### Prompt
Print, from the listing below, the lines starting at the line containing "(* without a" and ending at the line containing "apply index_last_0_Ok in H; destruct H as (init & dl'", exactly as they stand, and print nothing else.

### Data

*** Block opens ***

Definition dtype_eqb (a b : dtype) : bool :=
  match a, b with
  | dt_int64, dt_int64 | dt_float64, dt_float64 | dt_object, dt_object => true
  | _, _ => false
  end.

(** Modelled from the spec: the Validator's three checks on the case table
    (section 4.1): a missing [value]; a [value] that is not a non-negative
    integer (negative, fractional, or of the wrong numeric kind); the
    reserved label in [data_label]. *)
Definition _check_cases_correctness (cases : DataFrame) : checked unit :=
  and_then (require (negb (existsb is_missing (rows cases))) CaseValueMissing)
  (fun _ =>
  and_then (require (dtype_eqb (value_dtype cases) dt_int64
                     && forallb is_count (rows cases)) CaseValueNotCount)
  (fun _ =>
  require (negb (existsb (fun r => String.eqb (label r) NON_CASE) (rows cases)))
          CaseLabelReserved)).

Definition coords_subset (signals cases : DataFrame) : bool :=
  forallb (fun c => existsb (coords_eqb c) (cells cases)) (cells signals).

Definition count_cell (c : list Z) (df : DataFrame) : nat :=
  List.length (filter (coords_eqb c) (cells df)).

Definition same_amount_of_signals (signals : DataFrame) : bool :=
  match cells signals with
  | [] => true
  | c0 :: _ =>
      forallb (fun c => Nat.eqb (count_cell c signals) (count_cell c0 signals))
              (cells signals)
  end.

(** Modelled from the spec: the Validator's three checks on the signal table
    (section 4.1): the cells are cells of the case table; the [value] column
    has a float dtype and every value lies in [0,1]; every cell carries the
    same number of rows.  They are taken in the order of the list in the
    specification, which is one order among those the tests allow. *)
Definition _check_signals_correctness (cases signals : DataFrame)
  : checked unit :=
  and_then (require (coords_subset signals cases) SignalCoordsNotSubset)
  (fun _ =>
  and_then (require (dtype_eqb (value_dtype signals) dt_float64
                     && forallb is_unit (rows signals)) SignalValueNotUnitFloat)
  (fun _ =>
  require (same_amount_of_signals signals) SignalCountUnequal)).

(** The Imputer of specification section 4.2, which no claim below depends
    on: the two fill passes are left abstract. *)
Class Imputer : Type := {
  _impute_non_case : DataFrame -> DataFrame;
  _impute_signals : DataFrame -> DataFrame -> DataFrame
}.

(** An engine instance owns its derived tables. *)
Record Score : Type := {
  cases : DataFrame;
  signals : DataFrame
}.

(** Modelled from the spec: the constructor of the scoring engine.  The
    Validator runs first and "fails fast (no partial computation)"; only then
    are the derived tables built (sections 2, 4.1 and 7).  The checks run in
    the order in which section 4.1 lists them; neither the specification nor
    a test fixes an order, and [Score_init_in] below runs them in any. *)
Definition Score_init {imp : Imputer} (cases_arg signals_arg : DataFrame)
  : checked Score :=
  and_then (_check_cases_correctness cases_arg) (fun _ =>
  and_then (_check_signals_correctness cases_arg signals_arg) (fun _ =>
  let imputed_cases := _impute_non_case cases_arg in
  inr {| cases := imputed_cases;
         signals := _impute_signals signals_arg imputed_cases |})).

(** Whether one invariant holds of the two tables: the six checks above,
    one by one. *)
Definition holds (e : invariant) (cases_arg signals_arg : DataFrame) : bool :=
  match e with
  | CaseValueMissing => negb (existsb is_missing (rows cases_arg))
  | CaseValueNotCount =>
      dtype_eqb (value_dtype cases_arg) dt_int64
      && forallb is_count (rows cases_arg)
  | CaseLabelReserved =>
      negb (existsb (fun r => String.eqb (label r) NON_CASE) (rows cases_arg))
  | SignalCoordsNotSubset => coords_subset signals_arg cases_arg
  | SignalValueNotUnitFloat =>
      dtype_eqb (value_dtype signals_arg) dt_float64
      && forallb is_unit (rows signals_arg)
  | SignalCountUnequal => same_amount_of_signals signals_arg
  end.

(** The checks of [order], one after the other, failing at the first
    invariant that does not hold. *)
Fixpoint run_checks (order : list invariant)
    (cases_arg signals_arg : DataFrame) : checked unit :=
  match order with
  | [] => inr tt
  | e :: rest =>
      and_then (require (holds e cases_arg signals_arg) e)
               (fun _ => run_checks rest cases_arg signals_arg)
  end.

*** Block closes ***
*** Block opens ***

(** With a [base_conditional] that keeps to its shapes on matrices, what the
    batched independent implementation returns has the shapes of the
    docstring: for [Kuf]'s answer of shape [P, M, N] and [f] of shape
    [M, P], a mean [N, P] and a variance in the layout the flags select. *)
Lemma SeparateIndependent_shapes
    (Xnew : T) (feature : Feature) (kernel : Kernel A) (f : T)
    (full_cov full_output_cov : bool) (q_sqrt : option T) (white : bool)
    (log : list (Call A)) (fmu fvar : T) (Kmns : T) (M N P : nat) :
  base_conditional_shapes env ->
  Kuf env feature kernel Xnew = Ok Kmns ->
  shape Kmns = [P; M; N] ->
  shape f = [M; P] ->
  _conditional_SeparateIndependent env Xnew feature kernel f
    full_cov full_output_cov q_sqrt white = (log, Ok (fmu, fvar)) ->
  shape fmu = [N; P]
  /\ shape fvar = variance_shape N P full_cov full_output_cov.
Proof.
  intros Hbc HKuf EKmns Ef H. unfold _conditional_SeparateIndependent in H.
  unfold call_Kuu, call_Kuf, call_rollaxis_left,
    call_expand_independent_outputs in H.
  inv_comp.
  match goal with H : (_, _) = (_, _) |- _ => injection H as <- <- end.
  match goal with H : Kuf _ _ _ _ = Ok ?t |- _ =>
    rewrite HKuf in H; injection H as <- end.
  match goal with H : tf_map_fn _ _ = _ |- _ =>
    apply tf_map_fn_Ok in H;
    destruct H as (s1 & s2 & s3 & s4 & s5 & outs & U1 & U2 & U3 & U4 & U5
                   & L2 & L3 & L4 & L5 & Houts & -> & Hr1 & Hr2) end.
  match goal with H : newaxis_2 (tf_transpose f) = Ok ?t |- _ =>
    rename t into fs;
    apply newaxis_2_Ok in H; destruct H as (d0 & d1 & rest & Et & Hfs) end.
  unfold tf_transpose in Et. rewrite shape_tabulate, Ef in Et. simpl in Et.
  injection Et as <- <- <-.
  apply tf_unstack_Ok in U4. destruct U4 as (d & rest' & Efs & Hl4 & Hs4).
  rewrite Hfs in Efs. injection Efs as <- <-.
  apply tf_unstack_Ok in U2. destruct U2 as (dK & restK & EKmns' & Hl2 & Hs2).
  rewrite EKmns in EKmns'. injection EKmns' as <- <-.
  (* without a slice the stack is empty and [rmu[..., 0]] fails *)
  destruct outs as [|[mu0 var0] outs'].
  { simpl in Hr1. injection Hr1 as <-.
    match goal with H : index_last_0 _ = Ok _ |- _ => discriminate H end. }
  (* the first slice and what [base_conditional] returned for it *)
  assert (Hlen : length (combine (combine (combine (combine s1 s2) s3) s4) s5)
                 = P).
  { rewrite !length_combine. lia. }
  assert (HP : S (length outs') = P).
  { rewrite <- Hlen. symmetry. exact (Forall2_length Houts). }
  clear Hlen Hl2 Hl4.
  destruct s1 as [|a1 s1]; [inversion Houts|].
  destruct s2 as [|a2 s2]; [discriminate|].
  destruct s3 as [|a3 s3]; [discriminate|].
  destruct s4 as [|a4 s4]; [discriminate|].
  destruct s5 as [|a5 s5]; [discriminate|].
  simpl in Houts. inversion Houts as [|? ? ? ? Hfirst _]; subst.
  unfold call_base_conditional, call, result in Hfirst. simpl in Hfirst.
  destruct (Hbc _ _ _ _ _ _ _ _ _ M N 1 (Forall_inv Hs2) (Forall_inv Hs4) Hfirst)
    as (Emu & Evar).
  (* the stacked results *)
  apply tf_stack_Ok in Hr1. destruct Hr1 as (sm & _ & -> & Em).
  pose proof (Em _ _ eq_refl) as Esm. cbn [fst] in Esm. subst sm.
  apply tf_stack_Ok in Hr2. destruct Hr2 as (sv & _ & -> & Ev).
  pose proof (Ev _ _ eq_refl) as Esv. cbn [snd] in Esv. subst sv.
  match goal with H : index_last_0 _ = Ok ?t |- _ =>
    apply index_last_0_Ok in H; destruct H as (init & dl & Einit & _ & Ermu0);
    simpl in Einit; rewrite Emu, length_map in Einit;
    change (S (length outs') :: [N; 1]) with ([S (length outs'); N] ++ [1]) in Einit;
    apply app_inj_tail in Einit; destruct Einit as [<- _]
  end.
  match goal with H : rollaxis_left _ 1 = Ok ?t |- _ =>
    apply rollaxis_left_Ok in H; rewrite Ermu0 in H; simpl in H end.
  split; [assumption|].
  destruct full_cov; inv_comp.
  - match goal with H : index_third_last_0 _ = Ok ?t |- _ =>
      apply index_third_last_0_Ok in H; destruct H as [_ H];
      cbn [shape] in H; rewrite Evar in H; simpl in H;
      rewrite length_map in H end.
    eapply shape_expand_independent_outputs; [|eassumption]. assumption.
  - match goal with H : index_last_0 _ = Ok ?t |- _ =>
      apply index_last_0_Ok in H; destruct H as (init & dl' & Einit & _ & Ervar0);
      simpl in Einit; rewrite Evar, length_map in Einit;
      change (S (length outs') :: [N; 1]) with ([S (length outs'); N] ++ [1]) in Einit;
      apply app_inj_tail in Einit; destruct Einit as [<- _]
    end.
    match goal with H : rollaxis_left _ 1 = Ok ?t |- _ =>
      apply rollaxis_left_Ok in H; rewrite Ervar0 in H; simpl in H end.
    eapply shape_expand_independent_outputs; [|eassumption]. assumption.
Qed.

*** Block closes ***
*** Block opens ***

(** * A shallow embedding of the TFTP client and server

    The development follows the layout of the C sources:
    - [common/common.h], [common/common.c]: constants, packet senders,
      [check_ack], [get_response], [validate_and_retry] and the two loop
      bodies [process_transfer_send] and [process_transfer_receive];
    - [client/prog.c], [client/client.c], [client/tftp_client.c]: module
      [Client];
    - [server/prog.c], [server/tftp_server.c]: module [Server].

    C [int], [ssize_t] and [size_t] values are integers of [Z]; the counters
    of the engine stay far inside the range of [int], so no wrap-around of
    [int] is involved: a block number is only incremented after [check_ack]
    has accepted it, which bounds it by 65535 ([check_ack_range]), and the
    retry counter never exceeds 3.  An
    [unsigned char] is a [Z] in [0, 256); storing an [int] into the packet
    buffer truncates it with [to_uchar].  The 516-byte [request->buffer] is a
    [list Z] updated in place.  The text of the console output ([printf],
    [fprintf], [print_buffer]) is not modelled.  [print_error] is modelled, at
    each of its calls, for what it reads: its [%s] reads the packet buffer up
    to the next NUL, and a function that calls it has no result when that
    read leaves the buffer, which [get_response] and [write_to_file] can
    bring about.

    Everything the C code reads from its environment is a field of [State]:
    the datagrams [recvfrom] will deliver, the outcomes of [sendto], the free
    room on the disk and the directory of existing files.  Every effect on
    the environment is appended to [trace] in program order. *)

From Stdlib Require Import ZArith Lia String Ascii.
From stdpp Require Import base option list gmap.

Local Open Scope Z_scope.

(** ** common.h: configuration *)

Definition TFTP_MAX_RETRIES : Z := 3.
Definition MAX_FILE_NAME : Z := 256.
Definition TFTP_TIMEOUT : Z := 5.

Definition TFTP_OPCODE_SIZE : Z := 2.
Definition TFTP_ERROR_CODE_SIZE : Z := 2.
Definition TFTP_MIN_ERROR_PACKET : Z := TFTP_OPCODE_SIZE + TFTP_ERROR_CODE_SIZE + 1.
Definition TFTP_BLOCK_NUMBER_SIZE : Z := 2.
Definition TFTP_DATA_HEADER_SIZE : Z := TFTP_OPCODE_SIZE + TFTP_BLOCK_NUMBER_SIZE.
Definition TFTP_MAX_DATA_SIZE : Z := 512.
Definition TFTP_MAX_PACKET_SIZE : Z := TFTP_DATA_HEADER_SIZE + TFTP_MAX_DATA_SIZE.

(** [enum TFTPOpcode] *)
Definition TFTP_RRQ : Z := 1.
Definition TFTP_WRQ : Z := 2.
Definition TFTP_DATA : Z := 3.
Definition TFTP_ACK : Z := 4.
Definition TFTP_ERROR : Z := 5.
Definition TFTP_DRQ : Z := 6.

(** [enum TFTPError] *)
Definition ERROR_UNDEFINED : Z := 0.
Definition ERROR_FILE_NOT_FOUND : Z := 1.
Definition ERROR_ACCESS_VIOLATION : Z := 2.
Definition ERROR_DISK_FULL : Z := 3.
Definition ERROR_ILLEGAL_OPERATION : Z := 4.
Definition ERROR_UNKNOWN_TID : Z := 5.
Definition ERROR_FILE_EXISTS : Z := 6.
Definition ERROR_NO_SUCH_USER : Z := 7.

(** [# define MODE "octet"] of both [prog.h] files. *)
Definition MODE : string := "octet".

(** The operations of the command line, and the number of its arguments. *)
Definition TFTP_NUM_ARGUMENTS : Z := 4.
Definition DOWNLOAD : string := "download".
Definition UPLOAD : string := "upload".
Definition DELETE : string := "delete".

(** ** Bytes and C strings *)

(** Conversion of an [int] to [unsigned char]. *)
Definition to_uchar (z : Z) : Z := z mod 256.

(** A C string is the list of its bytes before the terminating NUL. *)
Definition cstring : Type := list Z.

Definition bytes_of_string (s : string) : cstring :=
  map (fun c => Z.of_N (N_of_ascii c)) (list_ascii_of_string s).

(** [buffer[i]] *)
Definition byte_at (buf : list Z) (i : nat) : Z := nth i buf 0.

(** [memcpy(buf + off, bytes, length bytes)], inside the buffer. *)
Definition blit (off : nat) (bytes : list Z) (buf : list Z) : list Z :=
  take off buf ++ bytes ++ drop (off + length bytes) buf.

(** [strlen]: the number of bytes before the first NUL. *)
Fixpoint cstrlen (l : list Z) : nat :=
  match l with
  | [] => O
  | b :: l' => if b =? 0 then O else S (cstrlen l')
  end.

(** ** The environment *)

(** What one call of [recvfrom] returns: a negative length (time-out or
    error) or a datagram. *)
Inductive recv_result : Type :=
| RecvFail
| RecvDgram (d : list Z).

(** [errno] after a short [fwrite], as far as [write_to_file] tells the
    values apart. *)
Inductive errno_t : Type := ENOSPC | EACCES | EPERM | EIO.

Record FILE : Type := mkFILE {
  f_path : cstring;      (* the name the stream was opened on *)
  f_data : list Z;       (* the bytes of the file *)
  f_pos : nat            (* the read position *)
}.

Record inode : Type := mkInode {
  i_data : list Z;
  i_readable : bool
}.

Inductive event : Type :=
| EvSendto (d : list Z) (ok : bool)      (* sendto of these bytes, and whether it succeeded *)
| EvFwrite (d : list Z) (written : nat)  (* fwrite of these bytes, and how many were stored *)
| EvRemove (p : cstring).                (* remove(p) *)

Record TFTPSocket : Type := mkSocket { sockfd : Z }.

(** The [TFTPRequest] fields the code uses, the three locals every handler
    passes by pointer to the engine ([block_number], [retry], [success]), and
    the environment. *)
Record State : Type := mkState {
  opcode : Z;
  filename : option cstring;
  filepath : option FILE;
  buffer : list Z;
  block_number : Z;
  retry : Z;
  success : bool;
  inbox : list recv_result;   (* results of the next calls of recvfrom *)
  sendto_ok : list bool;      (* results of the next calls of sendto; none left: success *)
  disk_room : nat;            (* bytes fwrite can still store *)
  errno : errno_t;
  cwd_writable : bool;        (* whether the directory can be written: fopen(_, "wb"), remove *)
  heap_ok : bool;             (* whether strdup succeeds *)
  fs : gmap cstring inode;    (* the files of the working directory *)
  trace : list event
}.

*** Block closes ***

### Output
  (* without a slice the stack is empty and [rmu[..., 0]] fails *)
  destruct outs as [|[mu0 var0] outs'].
  { simpl in Hr1. injection Hr1 as <-.
    match goal with H : index_last_0 _ = Ok _ |- _ => discriminate H end. }
  (* the first slice and what [base_conditional] returned for it *)
  assert (Hlen : length (combine (combine (combine (combine s1 s2) s3) s4) s5)
                 = P).
  { rewrite !length_combine. lia. }
  assert (HP : S (length outs') = P).
  { rewrite <- Hlen. symmetry. exact (Forall2_length Houts). }
  clear Hlen Hl2 Hl4.
  destruct s1 as [|a1 s1]; [inversion Houts|].
  destruct s2 as [|a2 s2]; [discriminate|].
  destruct s3 as [|a3 s3]; [discriminate|].
  destruct s4 as [|a4 s4]; [discriminate|].
  destruct s5 as [|a5 s5]; [discriminate|].
  simpl in Houts. inversion Houts as [|? ? ? ? Hfirst _]; subst.
  unfold call_base_conditional, call, result in Hfirst. simpl in Hfirst.
  destruct (Hbc _ _ _ _ _ _ _ _ _ M N 1 (Forall_inv Hs2) (Forall_inv Hs4) Hfirst)
    as (Emu & Evar).
  (* the stacked results *)
  apply tf_stack_Ok in Hr1. destruct Hr1 as (sm & _ & -> & Em).
  pose proof (Em _ _ eq_refl) as Esm. cbn [fst] in Esm. subst sm.
  apply tf_stack_Ok in Hr2. destruct Hr2 as (sv & _ & -> & Ev).
  pose proof (Ev _ _ eq_refl) as Esv. cbn [snd] in Esv. subst sv.
  match goal with H : index_last_0 _ = Ok ?t |- _ =>
    apply index_last_0_Ok in H; destruct H as (init & dl & Einit & _ & Ermu0);
    simpl in Einit; rewrite Emu, length_map in Einit;
    change (S (length outs') :: [N; 1]) with ([S (length outs'); N] ++ [1]) in Einit;
    apply app_inj_tail in Einit; destruct Einit as [<- _]
  end.
  match goal with H : rollaxis_left _ 1 = Ok ?t |- _ =>
    apply rollaxis_left_Ok in H; rewrite Ermu0 in H; simpl in H end.
  split; [assumption|].
  destruct full_cov; inv_comp.
  - match goal with H : index_third_last_0 _ = Ok ?t |- _ =>
      apply index_third_last_0_Ok in H; destruct H as [_ H];
      cbn [shape] in H; rewrite Evar in H; simpl in H;
      rewrite length_map in H end.
    eapply shape_expand_independent_outputs; [|eassumption]. assumption.
  - match goal with H : index_last_0 _ = Ok ?t |- _ =>
      apply index_last_0_Ok in H; destruct H as (init & dl' & Einit & _ & Ervar0);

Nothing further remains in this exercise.